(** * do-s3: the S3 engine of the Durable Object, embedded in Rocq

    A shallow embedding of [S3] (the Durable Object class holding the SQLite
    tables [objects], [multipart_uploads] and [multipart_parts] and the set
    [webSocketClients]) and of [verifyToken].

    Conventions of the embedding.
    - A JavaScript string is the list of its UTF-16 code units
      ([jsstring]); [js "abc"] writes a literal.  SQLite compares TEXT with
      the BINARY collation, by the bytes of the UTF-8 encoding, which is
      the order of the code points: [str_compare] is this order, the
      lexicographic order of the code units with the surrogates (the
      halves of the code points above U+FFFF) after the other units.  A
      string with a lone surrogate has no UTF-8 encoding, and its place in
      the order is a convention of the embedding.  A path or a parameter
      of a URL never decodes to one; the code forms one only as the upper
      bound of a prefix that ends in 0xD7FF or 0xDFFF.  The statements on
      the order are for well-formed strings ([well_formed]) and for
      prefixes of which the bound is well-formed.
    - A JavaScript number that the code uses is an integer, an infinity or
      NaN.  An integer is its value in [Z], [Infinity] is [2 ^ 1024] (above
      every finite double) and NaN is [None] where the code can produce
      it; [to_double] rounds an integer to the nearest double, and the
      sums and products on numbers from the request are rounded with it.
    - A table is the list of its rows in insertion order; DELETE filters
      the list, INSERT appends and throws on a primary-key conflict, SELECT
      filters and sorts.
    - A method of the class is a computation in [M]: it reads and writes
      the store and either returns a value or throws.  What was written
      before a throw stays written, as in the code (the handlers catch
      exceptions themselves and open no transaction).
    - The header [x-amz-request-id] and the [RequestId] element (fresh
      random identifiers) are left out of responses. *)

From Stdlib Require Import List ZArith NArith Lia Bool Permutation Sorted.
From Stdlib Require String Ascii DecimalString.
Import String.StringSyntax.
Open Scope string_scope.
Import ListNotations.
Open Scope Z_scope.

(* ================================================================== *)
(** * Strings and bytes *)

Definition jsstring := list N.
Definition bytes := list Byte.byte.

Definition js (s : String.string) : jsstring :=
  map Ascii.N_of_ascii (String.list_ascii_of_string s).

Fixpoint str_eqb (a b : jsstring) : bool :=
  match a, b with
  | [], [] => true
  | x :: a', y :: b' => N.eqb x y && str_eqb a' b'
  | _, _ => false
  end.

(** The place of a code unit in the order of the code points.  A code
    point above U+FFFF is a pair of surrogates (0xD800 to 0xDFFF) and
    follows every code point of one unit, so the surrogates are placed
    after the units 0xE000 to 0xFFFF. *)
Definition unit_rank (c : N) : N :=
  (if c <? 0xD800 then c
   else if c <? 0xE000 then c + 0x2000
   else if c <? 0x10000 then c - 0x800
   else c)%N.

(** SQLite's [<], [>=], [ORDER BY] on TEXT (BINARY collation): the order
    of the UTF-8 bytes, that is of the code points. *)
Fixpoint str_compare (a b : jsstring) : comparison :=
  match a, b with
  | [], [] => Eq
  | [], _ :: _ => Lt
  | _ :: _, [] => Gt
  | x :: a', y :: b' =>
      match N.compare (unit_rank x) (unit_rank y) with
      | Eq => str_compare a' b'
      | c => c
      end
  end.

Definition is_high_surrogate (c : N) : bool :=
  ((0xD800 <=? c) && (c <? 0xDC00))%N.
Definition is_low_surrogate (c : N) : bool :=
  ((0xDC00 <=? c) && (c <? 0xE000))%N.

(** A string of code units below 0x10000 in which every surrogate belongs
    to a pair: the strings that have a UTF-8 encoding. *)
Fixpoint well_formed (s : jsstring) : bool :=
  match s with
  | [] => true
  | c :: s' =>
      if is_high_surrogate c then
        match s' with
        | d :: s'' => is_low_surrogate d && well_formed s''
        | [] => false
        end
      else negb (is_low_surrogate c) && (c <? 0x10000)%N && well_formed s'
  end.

• • • •

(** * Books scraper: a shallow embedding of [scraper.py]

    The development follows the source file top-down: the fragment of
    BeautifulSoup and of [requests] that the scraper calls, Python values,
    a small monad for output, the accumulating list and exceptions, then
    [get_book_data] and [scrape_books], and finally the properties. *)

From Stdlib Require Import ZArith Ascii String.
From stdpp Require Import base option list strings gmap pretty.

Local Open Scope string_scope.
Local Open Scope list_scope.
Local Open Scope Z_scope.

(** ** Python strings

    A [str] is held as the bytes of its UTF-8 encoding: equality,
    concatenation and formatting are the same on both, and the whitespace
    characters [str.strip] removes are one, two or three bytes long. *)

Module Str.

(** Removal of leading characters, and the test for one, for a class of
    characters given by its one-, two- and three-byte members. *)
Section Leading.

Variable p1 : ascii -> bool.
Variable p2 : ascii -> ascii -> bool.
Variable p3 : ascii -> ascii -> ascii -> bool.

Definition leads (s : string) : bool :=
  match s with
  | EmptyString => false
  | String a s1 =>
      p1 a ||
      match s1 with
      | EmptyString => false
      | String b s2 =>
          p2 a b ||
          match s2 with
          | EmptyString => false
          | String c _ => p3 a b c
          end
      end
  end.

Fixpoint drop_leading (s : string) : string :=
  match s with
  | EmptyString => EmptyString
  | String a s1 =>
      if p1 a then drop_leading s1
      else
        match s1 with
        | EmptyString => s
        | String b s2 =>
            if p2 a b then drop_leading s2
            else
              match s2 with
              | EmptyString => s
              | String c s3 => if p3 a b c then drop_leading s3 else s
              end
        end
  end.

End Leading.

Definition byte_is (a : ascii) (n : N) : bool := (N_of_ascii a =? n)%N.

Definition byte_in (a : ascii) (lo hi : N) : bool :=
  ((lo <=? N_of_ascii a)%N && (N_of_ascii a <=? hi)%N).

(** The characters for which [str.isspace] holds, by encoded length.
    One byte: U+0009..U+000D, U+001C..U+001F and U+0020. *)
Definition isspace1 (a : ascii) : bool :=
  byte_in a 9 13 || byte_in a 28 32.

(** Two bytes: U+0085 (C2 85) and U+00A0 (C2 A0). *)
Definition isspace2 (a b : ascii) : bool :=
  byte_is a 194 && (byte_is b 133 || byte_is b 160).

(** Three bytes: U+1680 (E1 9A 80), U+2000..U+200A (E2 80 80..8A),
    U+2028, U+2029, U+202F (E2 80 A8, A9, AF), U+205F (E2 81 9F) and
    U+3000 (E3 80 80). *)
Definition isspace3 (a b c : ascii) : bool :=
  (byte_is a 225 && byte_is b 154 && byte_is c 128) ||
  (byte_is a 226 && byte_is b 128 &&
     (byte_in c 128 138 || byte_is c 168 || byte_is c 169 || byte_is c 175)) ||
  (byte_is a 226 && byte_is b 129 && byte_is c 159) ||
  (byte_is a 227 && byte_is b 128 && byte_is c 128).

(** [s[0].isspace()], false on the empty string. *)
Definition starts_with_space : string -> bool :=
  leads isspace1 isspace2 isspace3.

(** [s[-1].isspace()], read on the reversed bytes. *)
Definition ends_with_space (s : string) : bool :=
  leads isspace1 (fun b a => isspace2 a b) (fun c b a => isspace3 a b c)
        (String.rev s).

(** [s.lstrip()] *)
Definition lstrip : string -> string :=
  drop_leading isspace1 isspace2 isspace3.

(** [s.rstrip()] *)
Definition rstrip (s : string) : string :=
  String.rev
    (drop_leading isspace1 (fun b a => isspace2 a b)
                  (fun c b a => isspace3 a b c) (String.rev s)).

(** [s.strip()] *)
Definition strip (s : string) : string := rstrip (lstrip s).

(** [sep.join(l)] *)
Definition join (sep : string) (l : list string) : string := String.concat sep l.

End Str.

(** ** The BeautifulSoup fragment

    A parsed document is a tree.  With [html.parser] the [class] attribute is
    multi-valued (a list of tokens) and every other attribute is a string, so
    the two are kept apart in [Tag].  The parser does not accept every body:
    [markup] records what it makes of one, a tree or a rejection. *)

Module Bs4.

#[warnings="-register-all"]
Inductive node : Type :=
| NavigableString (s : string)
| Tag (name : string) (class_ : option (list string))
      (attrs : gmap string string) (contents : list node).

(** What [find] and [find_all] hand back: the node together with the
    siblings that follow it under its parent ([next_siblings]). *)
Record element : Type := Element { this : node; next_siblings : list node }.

• • • •

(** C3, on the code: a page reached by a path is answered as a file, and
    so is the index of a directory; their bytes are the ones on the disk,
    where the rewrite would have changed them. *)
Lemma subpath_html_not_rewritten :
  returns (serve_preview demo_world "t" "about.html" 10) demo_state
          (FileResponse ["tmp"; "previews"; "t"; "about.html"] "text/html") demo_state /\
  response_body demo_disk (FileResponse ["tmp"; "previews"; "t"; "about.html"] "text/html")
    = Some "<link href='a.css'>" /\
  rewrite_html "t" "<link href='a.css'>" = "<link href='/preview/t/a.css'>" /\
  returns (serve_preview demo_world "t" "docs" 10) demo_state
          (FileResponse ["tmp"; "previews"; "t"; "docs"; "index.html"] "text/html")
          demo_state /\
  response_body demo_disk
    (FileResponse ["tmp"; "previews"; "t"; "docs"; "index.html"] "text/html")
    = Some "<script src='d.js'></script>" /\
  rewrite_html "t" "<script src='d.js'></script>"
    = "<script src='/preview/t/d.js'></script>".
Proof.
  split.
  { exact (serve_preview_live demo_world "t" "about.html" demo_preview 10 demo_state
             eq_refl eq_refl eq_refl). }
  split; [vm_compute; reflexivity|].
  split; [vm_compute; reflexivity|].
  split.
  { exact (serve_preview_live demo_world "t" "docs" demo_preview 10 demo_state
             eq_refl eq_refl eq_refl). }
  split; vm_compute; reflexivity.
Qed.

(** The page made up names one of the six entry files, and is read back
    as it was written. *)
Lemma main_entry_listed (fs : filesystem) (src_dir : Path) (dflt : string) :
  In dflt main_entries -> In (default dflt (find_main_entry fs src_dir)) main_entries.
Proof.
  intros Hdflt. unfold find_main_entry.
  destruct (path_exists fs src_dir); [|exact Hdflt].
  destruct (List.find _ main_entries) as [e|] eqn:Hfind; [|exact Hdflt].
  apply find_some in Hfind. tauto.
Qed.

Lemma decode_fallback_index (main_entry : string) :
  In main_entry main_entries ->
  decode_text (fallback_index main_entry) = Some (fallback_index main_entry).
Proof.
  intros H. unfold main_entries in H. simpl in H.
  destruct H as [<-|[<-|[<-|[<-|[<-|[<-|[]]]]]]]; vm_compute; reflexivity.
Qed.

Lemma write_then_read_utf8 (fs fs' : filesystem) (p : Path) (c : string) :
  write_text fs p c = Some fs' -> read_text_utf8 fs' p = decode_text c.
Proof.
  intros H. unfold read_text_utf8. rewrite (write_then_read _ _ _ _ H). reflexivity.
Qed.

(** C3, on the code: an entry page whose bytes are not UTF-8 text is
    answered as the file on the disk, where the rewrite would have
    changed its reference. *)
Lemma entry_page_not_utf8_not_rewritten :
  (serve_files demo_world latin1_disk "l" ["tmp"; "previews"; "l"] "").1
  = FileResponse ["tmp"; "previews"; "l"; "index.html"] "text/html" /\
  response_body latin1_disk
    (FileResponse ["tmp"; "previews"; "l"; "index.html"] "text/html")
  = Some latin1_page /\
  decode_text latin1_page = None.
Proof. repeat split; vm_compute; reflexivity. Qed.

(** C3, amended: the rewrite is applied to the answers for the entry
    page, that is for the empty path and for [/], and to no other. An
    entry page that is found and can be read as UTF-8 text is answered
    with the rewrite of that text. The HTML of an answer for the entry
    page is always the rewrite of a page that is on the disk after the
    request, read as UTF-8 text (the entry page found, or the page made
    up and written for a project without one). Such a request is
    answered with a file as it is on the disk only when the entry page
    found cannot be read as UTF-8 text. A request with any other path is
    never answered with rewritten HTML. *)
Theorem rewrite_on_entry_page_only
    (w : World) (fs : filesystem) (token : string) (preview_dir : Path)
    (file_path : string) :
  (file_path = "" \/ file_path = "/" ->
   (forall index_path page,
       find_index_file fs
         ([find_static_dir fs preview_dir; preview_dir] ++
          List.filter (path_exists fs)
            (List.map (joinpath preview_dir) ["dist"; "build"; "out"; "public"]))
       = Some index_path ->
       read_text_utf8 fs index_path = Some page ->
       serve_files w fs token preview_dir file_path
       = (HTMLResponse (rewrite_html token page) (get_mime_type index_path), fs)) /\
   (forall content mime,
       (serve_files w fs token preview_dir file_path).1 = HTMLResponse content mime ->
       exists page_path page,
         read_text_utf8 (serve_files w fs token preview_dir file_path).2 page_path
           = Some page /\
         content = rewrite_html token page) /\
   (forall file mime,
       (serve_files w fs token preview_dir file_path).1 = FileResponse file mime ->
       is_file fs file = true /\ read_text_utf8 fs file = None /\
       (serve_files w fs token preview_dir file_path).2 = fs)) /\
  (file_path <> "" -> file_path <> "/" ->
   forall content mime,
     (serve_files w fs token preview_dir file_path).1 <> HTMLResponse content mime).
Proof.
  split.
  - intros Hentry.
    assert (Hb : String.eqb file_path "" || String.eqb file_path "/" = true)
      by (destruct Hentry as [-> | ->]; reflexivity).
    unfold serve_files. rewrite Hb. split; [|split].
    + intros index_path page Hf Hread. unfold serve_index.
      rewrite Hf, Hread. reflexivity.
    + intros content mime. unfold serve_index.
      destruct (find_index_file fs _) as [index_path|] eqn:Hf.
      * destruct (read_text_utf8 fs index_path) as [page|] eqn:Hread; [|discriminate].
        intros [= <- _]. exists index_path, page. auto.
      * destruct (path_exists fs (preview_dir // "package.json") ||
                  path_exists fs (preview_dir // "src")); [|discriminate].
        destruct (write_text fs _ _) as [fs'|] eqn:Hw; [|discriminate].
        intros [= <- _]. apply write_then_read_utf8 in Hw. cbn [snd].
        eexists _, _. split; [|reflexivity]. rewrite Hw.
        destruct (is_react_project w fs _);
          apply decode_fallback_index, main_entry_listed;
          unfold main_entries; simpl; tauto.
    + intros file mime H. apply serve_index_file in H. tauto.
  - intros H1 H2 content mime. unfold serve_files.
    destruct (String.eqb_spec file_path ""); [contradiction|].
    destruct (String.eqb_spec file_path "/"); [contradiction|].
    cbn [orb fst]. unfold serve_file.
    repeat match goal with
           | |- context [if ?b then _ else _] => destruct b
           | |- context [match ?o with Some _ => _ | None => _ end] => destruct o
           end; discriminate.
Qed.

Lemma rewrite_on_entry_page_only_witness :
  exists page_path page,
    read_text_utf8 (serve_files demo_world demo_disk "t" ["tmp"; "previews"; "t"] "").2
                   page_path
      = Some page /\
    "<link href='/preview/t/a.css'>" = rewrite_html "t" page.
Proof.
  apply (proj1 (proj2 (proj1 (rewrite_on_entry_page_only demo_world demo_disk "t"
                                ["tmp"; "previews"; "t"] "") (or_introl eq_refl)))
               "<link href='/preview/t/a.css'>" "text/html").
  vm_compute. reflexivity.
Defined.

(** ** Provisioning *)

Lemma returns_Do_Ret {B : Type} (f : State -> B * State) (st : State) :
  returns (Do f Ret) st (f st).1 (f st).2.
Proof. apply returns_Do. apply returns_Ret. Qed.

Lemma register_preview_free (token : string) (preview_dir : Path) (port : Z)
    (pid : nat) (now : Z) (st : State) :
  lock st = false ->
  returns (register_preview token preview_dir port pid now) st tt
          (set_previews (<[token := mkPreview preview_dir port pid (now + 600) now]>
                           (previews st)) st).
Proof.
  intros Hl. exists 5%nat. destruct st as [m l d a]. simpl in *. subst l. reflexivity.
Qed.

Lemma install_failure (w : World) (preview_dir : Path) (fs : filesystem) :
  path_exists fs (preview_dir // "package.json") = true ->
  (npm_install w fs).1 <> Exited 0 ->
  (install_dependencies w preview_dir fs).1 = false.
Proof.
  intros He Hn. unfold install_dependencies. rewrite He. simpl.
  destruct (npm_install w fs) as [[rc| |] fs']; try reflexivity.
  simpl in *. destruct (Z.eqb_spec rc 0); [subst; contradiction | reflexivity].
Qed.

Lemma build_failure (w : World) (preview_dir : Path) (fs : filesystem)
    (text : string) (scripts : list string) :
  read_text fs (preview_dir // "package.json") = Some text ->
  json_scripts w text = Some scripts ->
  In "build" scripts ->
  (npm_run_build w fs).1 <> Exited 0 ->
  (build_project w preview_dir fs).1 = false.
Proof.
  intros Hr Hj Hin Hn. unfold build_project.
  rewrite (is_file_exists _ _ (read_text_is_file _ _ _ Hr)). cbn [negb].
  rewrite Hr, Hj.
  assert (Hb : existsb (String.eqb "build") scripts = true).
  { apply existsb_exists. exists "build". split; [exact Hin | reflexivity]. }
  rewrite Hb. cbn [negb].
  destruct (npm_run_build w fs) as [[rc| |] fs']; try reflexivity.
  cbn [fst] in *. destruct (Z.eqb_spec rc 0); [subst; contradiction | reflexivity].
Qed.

• • • •

## Work instructions
Find and copy each line above that includes the string "other".

## Written answer
      halves of the code points above U+FFFF) after the other units.  A
    multi-valued (a list of tokens) and every other attribute is a string, so
    page, that is for the empty path and for [/], and to no other. An
    found cannot be read as UTF-8 text. A request with any other path is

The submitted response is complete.